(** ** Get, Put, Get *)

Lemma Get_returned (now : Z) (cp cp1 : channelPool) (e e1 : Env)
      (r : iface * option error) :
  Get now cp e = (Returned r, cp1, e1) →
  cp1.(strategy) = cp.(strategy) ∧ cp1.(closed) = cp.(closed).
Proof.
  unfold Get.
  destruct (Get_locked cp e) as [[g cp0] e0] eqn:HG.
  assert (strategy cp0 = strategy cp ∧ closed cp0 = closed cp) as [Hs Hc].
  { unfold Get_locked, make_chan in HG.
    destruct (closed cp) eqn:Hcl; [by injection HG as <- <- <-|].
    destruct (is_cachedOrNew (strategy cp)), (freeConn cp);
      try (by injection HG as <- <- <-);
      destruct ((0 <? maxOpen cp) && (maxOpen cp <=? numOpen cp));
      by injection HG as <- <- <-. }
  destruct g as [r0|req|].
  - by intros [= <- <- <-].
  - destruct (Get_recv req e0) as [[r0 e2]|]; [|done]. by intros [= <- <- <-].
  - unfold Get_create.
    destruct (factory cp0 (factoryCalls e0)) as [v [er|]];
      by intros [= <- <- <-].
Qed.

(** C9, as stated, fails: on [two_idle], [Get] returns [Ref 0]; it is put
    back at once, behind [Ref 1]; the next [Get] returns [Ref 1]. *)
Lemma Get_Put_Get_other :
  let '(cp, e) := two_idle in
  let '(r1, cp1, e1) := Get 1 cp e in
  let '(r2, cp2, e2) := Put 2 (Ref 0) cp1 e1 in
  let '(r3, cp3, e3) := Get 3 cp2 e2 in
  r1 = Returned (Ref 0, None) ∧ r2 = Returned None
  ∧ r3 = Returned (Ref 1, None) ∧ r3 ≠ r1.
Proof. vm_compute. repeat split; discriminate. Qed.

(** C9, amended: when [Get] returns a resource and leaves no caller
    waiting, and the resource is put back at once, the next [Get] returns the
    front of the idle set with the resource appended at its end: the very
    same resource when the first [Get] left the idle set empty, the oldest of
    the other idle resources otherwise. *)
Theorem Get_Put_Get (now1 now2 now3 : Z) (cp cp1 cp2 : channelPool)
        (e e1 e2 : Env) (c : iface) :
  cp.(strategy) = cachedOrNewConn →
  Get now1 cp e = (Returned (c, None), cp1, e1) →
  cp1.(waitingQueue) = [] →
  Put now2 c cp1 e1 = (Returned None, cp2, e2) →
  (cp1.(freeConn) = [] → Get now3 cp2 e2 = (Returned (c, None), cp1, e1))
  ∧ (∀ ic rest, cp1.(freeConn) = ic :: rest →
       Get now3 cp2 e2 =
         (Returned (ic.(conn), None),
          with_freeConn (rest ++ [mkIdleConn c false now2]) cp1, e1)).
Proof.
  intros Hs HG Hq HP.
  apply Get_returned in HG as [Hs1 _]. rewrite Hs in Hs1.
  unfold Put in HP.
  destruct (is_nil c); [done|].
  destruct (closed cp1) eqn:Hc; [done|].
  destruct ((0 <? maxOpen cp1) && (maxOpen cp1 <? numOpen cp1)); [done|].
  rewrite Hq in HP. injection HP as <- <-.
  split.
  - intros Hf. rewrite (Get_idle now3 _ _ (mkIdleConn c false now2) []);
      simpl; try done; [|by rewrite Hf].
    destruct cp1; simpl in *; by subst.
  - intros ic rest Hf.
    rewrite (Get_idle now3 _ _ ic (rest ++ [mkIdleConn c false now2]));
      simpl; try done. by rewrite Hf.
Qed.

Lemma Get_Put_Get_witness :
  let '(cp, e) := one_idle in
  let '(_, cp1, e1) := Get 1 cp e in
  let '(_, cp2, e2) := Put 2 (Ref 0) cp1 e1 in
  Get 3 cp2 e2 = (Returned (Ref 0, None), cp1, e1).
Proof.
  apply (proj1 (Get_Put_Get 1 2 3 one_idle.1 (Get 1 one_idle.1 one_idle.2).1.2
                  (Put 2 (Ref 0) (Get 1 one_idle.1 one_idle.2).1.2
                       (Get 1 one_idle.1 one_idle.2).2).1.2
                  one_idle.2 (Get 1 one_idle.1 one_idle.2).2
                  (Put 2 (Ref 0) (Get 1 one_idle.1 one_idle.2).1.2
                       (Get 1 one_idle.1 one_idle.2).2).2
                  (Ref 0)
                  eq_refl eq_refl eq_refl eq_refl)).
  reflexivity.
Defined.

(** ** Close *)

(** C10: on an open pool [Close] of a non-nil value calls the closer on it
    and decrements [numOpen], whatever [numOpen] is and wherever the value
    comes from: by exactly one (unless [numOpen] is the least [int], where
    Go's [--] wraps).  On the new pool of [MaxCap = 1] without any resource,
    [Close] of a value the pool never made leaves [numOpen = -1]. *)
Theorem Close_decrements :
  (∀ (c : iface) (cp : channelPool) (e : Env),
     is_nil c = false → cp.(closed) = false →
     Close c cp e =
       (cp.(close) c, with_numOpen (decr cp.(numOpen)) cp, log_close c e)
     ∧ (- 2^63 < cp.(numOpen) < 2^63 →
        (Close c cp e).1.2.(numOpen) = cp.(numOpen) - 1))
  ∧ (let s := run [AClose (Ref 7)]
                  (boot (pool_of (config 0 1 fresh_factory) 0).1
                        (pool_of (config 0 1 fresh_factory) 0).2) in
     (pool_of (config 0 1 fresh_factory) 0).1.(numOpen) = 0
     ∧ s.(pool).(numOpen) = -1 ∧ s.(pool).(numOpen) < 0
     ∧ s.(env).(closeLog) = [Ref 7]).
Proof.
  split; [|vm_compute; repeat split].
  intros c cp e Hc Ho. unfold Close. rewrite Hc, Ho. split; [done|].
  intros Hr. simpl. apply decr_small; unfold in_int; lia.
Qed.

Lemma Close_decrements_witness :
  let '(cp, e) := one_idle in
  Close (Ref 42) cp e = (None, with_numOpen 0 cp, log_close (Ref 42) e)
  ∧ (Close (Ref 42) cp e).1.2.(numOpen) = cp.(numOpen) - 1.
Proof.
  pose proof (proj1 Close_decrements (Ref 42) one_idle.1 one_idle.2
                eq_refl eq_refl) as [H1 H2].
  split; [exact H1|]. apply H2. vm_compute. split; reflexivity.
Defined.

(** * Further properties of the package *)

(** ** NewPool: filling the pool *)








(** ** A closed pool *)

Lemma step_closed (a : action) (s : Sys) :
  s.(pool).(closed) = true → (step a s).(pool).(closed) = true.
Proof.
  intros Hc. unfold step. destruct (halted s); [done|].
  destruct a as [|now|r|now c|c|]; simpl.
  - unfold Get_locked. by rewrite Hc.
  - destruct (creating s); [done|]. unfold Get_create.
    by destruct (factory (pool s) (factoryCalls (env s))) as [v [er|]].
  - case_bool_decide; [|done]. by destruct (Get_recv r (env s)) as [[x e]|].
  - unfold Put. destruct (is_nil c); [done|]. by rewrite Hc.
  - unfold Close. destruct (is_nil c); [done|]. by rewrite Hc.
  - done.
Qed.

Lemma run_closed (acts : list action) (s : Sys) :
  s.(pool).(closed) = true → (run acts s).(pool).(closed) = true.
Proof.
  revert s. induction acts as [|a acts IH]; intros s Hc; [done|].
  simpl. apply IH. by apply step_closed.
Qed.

····················

EXERCISE BRIEF ▸
From the records above, pull out every line containing the word "back".

RESULT OF THIS TASK ▸
    back at once, behind [Ref 1]; the next [Get] returns [Ref 1]. *)
    waiting, and the resource is put back at once, the next [Get] returns the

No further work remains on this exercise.